San Diego Breaks Ground on Courthouse

SAN DIEGO — San Diego broke ground in March on the new $555 million San Diego Central Courthouse — one of the most expensive public office building ever and the largest to be funded by California’s Senate Bill 1407. Increased court fines and fees will fund the project.
The 704,000-square-foot project will consolidate several downtown facilities such as the County, Family and Madge Bradley courthouses that have been deemed overcrowded, unsafe and inadequate for operations. The project has been in the works since 1996 when the city initially started discussions about replacing the county courthouse, which opened 53 years ago. The replacement project is necessary because the current county courthouse is situated on a major earthquake fault that makes the building unsafe and expensive to renovate.
The new 22-story courthouse has a less conventional design than other courthouses that typically feature Classical columns and bell towers. The skyscraper will feature 71 courtrooms and about 40 multiple-occupancy cells, as well as significant improvements in security such as a sally port for inmate transfers to the San Diego County Central Jail and improved access for county residents. The design pays homage to San Diego’s maritime history with sail-like metal panels that capture light, reported The San Diego Union-Tribune.
Designed to achieve LEED Silver certification, the new facility includes several sustainable features such as electric vehicle charging stations and showers and changing rooms to encourage bike commuters. It will also feature several daylighting techniques as well as a three-story lobby atrium that will connect via a pedestrian bridge to the nearby Hall of Justice, which will still be used for civil cases.
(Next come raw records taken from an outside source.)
Lemma webhook_step req d :
  sys_step cfg (dp_engine d)
    (dp_engine (zoom dp_engine set_engine (let! r := system_webhook cfg req in ret (WebhookReply r)) d).2).
Proof.
  pose proof (ss_webhook cfg (dp_engine d) req) as Hs. unfold zoom, bind.
  destruct (system_webhook cfg req (dp_engine d)) as [[r|e] e']; exact Hs.
Qed.

Lemma app_inside head route : inside (serve head route).
Proof.
  unfold app. destruct (hh_bodyParses head); cbn [negb]; [|apply inside_answer].
  destruct route; auto using inside_answer, inside_wrapped, inside_unwrapped, inside_limited, inside_bearer, inside_cookie,
    auth_step, suggestions_step, apply_keeps_store, dismiss_keeps_store, session_step, invalidate_step, webhook_step.
  { intros d. apply ss_elsewhere, same_refl. }
  assert (forall r, inside (binding_route config systemAccountUuid allowedHosts edition mirror r)) as Hb.
  { intros r. unfold binding_route. destruct (binding_wrapped r); auto using inside_wrapped, inside_unwrapped, binding_step. }
  destruct req; auto using inside_limited, inside_bearer.
Qed.

(** *** Histories *)

Abbreviation stepping := (serve_step config systemAccountUuid allowedHosts edition mirror).
Abbreviation reaching := (serve_reach config systemAccountUuid allowedHosts edition mirror).

Lemma after_reach e0 (o : Outcome * DP) :
  sys_reach cfg e0 (dp_engine o.2) ->
  sys_reach cfg e0 (dp_engine (after config systemAccountUuid edition mirror o)).
Proof.
  destruct o as [[r|ex] d]; cbn; [done|]. intros Hr. refine (sr_step _ _ _ _ Hr (ss_restart _ _)).
Qed.

Lemma step_reach e0 d d' : stepping d d' -> sys_reach cfg e0 (dp_engine d) -> sys_reach cfg e0 (dp_engine d').
Proof.
  intros Hs Hr. destruct Hs as [d head route|d|d e He|d ok|d which|d now|d].
  - apply after_reach. exact (sr_step _ _ _ _ Hr (app_inside head route d)).
  - apply after_reach. refine (sr_step _ _ _ _ Hr _). apply inside_unwrapped. intros d1. apply auth_step.
  - exact (sr_step _ _ _ _ Hr He).
  - done.
  - done.
  - done.
  - exact (sr_step _ _ _ _ Hr (ss_restart _ _)).
Qed.

(** C6: Whatever happens to the server - requests of any route with any
    headers, answered or ending the process, runs of the token refresher, of
    the database probe and of the pruning of limiters, the expiry of OAuth
    rows, restarts, and the engine's own steps - its engine goes through a history of the composed
    program of System: no endpoint but the webhook touches the queue, the
    dedup collection or the inflight collection.  So what SystemLedger proves
    of every reachable state holds of the server. *)
Theorem server_refines_system d0 d :
  reaching d0 d -> sys_reach cfg (dp_engine d0) (dp_engine d).
Proof.
  intros Hr. induction Hr as [|d d' Hr IH Hs]; [apply sr_refl|]. by eapply step_reach.
Qed.

(** ** Who may change what is stored *)

Definition same_creds (c c' : Creds Coll) : Prop :=
  credentials c' = credentials c /\ userCredentials c' = userCredentials c.

(** Bindings, cursors, mappings, records of events, the queue, the two
    systems, the credentials and the dismissed suggestions are as they were;
    the OAuth rows may differ. *)
Record same_but_states d d' : Prop := {
  sd_store : store (dp_engine d') = store (dp_engine d);
  sd_queue : world (dp_engine d') = world (dp_engine d);
  sd_huly : sy_huly (ext (dp_engine d')) = sy_huly (ext (dp_engine d));
  sd_gitlab : sy_gitlab (ext (dp_engine d')) = sy_gitlab (ext (dp_engine d));
  sd_creds : same_creds (dp_creds d) (dp_creds d');
  sd_dismissed : dp_dismissed d' = dp_dismissed d
}.

Definition same_data d d' : Prop := same_but_states d d' /\ dp_states d' = dp_states d.

Definition admin_route (route : Route) : bool :=
  match route with BindingRoute _ | PutAccessToken _ => true | _ => false end.

Definition user_route (route : Route) : bool :=
  match route with
  | UserOAuthStart _ _ _ | UserOAuthDelete _ | ApplySuggestion _ _ _ | DismissSuggestion _ _ _ => true
  | _ => false
  end.

(** What entitles a request to change stored data. *)
Inductive entitled head d : Route -> Prop :=
  | en_admin route :
      admin_route route = true -> hh_authorization head = Some ("Bearer " +:+ cf_ServerSecret config) ->
      entitled head d route
  | en_user route identity :
      user_route route = true ->
      requireHulyCookie (clock (cred_clock (dp_creds d))) (secrets config) (hh_cookie head) = Ok (inr identity) ->
      entitled head d route
  | en_webhook req oid b c :
      parseObjectId (rq_bindingId req) = Some oid ->
      findOne (fun x => bool_decide (bd_id x = oid)) (bindings (store (dp_engine d))) = Some b ->
      bd_disabled b = false ->
      (getCredential (encryption_key config) (bd_webhookSecretRef b) (dp_creds d)).1 = Ok (Some c) ->
      rq_token req = Some (cr_plaintext c) -> cr_plaintext c <> "" ->
      confidential_hook req = false -> confidential_payload req = false ->
      entitled head d (PostWebhook req)
  | en_callback query state row :
      nonempty_string (prop_of query "state") = Some state -> findOne (admin_row state) (dp_states d) = Some row ->
      entitled head d (OAuthCallback query)
  | en_user_callback query state row :
      nonempty_string (prop_of query "state") = Some state -> findOne (user_row state) (dp_states d) = Some row ->
      entitled head d (UserOAuthCallback query).

Lemma same_data_refl d : same_data d d.
Proof. split; [split|]; done. Qed.

Hint Resolve same_data_refl : core.

(** What an OAuth handler leaves of the rest. *)
Lemma auth_same (m : M (AuthState Coll Net) AuthReply) d :
  same_creds (dp_creds d) (au_creds (m (auth_of d)).2) -> same_but_states d (on_auth m d).2.
Proof.
  intros Hc. unfold on_auth, bind, zoom. destruct (m (auth_of d)) as [[r|e] a]; cbn in Hc |- *; by split.
Qed.

Lemma auth_states (m : M (AuthState Coll Net) AuthReply) d :
  dp_states (on_auth m d).2 = au_states (m (auth_of d)).2.
Proof. unfold on_auth, bind, zoom. by destruct (m (auth_of d)) as [[r|e] a]. Qed.

(** One that only ticks the clock, if anything. *)
Lemma auth_idle (m : M (AuthState Coll Net) AuthReply) d :
  same_creds (dp_creds d) (au_creds (m (auth_of d)).2) -> au_states (m (auth_of d)).2 = dp_states d ->
  same_data d (on_auth m d).2.
Proof. intros Hc Hs. split; [by apply auth_same|]. by rewrite auth_states. Qed.

Lemma unwrapped_state m d : (unwrapped m d).2 = (m d).2 :> DP.
Proof. unfold unwrapped. by destruct (m d) as [[r|e] d']. Qed.

Lemma wrapped_state m d : (wrapped m d).2 = (m d).2 :> DP.
Proof. unfold wrapped. by destruct (m d) as [[r|e] d']. Qed.

(** *** The webhook *)

Section WebhookRest.
Context (x : X) (c : Creds Coll).

Definition rest_same (h : Webhook.Http Coll X) : Prop := ext (engine h) = x /\ creds h = c.

Lemma rest_engine {B} (m : M (Engine Coll X) B) :
  preserves (fun e => ext e = x) m -> preserves rest_same (on_engine m).
Proof. intros Hm h [He Hc]. specialize (Hm _ He). unfold on_engine. by destruct (m (engine h)). Qed.

Lemma rest_count n : preserves rest_same (count_metric n).
Proof. by intros h Hh. Qed.

Lemma getCredential_reads key id : preserves (fun s => s = c) (getCredential key id).
Proof.
  unfold getCredential, cred_object_id, decryptValue. quiet_tac; by intros s Hs.
Qed.

Lemma rest_credential key id : preserves rest_same (Webhook.on_creds (X := X) (getCredential key id)).
Proof.
  intros h [He Hc]. unfold Webhook.on_creds. pose proof (getCredential_reads key id _ Hc) as Hk.
  by destruct (getCredential key id (creds h)).
Qed.

Lemma rest_store {B} (m : M (Store Coll) B) : preserves (fun e : Engine Coll X => ext e = x) (Engine.on_store m).
Proof. intros e He. unfold Engine.on_store. by destruct (m (store e)). Qed.

Lemma rest_clock : preserves (fun e : Engine Coll X => ext e = x) read_clock.
Proof. by intros e He. Qed.

Lemma rest_modify f : (forall e : Engine Coll X, ext (f e) = ext e) -> preserves (fun e => ext e = x) (modify f).
Proof. intros Hf. apply preserves_modify. intros e He. by rewrite Hf. Qed.

Hint Resolve rest_engine rest_count rest_credential rest_store rest_clock : quiet.

Lemma rest_enqueue b k r ev v : preserves (fun e : Engine Coll X => ext e = x) (enqueueWebhookEvent b k r ev v).
Proof.
  unfold enqueueWebhookEvent, enqueue_new_webhook_event, enqueue_entry. quiet_tac; try (by apply rest_modify); by intros e He.
Qed.

Hint Resolve rest_enqueue : quiet.

Lemma rest_accept req k ev v : preserves rest_same (accept_event req k ev v).
Proof. unfold accept_event, version_or_now. quiet_tac. Qed.

Hint Resolve rest_accept : quiet.

Lemma rest_webhook key req : preserves rest_same (webhook key req).
Proof.
  unfold webhook, event_uuid, drop_confidential, authorize, dispatch_hook, handle_issue,
    handle_merge_request, handle_pipeline, handle_note, handle_epic, drop_confidential.
  quiet_tac.
Qed.
End WebhookRest.

Lemma webhook_data head d req :
  same_data d (serve head (PostWebhook req) d).2 \/ entitled head d (PostWebhook req).
Proof.
  unfold app. destruct (hh_bodyParses head); cbn [negb]; [|by left]. rewrite wrapped_state. unfold zoom, bind.
  set (h0 := MkHttp (dp_engine d) (dp_creds d) (sy_metrics (ext (dp_engine d)))).
  pose proof (rest_webhook (ext (dp_engine d)) (dp_creds d) (encryption_key config) req h0 (conj eq_refl eq_refl)) as [Hx Hc].
  destruct (webhook_authorized (encryption_key config) req h0) as [[Hs Hw]|Hok].
  - left. unfold system_webhook. change (webhook (sc_encryptionKey cfg) req (MkHttp _ _ _)) with (webhook (encryption_key config) req h0).
    destruct (webhook (encryption_key config) req h0) as [[r|e] h]; cbn in *; split; try done;
      split; cbn; unfold same_creds, dp_creds; cbn; rewrite ?Hs, ?Hw, ?Hx, ?Hc; done.
  - right. destruct Hok as (oid & b & c & tok & H20 & H21 & H22 & H23 & H24 & H25 & -> & H26 & H27).
    by eapply en_webhook.
Qed.

(** *** The other routes *)

Lemma admin_data head d k route :
  admin_route route = true -> same_data d (bearer config head k d).2 \/ entitled head d route.
Proof.
  intros Hr. unfold bearer. destruct (requireBearer _ _) eqn:E; [|by left].
  right. apply requireBearer_spec in E. by apply en_admin.
Qed.

Lemma limited_data which head k d Q :
  (forall b n, let d' := MkDeployment (dp_engine d) (dp_states d) (dp_dismissed d) (dp_net d) (dp_graphql d) b (dp_health d) n in
     same_data d' (k d').2 \/ Q) ->
  same_data d (limited which head k d).2 \/ Q.
Proof.
  intros Hk. unfold limited. destruct (rateLimit _ _ _ _) as [[n|] b]; [left; by split|].
  destruct (Hk (set_buckets which b (dp_limits d)) (S (dp_readings d))) as [[[H1' H2' H3' H4' H5' H6'] H7']|HQ]; [left|by right].
  split; [split|]; assumption.
Qed.

Abbreviation acfg := (auth_config config allowedHosts).
Abbreviation no_user head d :=
  (exists r, requireHulyCookie (clock (cred_clock (dp_creds d))) (secrets config) (hh_cookie head) = Ok (inl r)).

Lemma cookie_data head d k route :
  user_route route = true -> (no_user head d -> same_data d (k d).2) ->
  same_data d (cookie_auth config head k d).2 \/ entitled head d route.
Proof.
  intros Hr Hk. unfold cookie_auth. destruct (requireHulyCookie _ _ _) as [[r|identity]|e] eqn:E; [left; by apply Hk; exists r| |by left].
  right. by eapply en_user.
Qed.

(** Without an identity the handlers answer what the middleware says. *)
Lemma no_identity head d (k : HulyUserIdentity -> M (AuthState Coll Net) AuthReply) :
  no_user head d -> same_data d (unwrapped (on_auth (with_identity acfg (hh_cookie head) k)) d).2.
Proof.
  intros [r E]. rewrite unwrapped_state. apply auth_idle; unfold with_identity, bind, Auth.on_creds, zoom; cbn; by rewrite E.
Qed.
San Francisco-based firm Skidmore, Owings and Merrill is serving as the architect on the project, while Redwood City, Calif.-based Rudolph and Sletten is serving as the construction manager at-risk. Construction is scheduled for completion in 2016. Once completed, the new building will be a major part of the new civic zone in downtown San Diego, part of a long-anticipated plan where city, county, federal and court facilities will all be within walking distance.